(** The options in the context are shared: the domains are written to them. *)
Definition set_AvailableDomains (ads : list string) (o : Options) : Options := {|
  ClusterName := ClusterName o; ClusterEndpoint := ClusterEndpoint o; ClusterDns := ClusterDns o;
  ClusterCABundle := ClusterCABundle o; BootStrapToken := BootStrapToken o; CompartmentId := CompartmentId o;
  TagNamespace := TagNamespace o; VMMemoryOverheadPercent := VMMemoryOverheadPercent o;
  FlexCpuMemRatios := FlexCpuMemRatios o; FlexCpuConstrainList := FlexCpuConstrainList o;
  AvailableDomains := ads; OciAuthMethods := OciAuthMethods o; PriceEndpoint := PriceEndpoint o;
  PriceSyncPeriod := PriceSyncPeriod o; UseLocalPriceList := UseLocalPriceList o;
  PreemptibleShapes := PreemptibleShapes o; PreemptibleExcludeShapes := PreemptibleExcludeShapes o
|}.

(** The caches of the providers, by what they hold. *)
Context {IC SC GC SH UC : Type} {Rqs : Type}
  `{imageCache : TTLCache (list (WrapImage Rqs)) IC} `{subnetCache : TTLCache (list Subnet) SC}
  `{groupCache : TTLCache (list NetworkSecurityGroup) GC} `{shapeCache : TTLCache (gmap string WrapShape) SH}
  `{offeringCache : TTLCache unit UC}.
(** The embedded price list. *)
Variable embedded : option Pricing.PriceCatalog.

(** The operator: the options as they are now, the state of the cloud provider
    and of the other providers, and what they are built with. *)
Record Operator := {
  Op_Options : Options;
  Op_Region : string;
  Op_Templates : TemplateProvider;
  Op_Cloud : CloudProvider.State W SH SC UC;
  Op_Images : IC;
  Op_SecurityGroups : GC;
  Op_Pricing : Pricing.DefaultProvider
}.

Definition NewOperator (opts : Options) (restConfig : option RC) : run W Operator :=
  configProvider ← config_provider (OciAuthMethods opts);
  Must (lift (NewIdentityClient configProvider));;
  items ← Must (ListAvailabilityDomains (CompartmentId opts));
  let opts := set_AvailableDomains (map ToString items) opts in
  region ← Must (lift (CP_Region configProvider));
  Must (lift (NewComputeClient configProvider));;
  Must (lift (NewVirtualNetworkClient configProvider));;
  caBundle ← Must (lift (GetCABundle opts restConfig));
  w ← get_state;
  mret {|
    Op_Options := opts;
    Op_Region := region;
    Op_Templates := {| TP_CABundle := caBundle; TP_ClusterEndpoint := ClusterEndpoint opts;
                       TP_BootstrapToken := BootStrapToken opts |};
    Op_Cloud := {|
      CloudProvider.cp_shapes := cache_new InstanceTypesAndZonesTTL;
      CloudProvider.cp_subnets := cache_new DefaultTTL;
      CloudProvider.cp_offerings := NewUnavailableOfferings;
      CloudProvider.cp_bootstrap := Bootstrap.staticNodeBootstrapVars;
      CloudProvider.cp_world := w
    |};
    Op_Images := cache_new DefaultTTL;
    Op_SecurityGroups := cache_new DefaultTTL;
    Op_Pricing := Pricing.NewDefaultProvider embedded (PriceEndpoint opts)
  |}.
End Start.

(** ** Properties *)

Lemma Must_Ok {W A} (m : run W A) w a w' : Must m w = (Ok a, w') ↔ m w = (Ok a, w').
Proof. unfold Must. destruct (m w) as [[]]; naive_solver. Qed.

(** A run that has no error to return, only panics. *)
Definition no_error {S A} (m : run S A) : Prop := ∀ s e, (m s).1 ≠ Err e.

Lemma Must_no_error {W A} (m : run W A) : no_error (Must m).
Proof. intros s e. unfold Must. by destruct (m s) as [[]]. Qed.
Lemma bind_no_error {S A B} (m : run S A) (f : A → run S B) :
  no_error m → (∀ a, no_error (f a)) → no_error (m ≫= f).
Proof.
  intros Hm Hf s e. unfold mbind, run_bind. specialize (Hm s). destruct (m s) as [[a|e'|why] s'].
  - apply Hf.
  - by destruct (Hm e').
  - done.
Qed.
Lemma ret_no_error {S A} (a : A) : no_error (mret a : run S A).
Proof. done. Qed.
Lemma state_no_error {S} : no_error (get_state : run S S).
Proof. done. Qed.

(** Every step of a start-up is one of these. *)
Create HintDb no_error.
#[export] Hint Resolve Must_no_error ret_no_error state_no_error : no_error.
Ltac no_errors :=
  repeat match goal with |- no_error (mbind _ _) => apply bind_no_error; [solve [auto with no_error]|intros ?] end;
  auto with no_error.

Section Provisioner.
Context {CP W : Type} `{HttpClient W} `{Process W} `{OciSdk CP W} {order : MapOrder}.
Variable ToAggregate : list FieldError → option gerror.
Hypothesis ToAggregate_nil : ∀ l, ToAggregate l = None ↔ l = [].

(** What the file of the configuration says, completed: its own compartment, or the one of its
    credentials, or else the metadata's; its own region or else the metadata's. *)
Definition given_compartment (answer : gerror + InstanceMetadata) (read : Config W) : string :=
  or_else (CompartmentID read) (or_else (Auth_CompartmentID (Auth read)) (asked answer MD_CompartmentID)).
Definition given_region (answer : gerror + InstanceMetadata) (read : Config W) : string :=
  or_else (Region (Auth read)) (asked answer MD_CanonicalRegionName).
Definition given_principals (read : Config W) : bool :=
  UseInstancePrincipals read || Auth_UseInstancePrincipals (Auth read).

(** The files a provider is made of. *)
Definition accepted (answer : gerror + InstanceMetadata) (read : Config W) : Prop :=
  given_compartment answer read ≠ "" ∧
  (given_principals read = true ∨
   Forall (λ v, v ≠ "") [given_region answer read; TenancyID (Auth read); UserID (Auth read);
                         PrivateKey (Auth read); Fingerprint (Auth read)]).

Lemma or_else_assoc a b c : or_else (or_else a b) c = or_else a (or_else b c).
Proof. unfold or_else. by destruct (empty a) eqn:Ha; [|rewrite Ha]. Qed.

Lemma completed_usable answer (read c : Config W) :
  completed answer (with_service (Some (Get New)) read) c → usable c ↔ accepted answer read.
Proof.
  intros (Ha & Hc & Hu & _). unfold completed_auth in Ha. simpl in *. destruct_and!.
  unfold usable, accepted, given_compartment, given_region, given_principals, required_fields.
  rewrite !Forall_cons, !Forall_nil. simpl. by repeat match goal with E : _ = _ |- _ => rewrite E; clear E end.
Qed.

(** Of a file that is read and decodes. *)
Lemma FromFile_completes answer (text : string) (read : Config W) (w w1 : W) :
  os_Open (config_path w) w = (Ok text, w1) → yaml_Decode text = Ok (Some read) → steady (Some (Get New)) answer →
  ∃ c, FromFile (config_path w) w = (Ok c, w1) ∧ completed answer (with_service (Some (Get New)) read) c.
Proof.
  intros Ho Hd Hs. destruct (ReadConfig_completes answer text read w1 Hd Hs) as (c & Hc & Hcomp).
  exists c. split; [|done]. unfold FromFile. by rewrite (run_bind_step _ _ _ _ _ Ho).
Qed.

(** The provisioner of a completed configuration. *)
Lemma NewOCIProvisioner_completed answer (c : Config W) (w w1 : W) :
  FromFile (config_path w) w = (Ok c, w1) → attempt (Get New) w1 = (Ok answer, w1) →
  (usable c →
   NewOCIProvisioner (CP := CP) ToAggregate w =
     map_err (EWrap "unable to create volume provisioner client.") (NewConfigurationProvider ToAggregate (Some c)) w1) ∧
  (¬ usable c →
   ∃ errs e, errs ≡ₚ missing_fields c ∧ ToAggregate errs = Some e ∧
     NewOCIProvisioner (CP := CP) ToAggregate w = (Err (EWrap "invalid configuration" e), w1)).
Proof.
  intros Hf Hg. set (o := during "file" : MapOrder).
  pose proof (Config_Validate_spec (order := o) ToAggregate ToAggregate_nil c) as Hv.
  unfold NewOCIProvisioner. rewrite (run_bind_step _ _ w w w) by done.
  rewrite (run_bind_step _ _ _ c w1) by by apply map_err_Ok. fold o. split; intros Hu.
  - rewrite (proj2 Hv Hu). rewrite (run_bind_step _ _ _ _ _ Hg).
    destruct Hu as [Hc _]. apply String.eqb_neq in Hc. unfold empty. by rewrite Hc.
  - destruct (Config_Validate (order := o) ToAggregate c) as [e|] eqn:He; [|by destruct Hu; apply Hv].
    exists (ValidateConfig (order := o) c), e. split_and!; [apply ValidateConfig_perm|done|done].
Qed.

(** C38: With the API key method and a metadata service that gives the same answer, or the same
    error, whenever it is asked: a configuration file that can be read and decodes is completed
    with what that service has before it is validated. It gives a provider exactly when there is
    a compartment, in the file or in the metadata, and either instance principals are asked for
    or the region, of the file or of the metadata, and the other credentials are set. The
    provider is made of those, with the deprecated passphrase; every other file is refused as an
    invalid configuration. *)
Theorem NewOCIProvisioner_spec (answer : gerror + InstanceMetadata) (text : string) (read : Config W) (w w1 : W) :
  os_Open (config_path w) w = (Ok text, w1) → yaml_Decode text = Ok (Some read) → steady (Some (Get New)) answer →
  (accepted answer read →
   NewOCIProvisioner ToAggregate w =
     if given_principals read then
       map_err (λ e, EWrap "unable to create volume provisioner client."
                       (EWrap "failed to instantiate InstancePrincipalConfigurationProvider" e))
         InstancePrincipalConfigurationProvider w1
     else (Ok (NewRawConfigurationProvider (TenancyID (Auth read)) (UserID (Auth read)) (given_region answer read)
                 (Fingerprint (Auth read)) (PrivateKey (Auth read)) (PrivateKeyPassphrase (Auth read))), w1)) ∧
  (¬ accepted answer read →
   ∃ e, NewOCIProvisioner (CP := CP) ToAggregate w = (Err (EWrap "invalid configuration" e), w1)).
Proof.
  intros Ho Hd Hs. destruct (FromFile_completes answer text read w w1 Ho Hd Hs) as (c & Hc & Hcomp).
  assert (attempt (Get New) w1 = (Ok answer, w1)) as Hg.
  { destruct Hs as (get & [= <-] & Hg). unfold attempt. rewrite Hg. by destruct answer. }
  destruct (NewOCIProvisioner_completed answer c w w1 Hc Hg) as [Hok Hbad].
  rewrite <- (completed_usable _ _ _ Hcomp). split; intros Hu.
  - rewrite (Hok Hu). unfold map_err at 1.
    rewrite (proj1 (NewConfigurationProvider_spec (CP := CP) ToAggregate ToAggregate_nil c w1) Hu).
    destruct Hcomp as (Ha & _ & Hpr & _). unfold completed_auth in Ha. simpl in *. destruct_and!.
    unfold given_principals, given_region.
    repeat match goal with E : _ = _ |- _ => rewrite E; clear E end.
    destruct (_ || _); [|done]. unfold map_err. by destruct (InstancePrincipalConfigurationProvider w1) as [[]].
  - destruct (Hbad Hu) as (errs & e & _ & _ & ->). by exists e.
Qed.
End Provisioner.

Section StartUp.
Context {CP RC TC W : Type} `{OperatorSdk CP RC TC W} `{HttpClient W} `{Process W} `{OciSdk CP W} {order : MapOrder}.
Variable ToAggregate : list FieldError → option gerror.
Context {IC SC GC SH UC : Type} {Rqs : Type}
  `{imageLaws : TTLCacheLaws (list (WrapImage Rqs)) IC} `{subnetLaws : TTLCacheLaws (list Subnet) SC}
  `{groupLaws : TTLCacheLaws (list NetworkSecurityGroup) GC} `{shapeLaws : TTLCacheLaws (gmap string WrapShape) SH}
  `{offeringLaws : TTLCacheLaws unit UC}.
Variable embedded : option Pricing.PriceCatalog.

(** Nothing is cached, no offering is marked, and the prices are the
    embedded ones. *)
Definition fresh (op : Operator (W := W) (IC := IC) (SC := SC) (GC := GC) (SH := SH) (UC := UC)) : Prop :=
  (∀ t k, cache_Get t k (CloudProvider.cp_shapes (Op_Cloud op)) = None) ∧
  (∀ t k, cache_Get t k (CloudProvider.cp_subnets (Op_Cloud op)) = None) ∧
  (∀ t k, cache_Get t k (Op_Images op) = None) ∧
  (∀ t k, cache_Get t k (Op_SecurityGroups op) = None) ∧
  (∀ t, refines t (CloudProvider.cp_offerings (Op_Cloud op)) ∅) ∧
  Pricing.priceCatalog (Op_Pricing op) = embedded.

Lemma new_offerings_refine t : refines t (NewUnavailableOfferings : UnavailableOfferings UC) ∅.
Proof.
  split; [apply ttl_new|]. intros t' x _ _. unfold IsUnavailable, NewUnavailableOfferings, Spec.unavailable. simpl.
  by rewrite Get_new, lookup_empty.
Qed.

● ● ● ● ●

• [What the task requires] Using the records above, copy exactly the lines from the one containing "(∀ t k, cache_Get t k (CloudProvider.cp_shapes" through the last, inclusive, and nothing else.

• [Your solution]
  (∀ t k, cache_Get t k (CloudProvider.cp_shapes (Op_Cloud op)) = None) ∧
  (∀ t k, cache_Get t k (CloudProvider.cp_subnets (Op_Cloud op)) = None) ∧
  (∀ t k, cache_Get t k (Op_Images op) = None) ∧
  (∀ t k, cache_Get t k (Op_SecurityGroups op) = None) ∧
  (∀ t, refines t (CloudProvider.cp_offerings (Op_Cloud op)) ∅) ∧
  Pricing.priceCatalog (Op_Pricing op) = embedded.

Lemma new_offerings_refine t : refines t (NewUnavailableOfferings : UnavailableOfferings UC) ∅.
Proof.
  split; [apply ttl_new|]. intros t' x _ _. unfold IsUnavailable, NewUnavailableOfferings, Spec.unavailable. simpl.
  by rewrite Get_new, lookup_empty.
Qed.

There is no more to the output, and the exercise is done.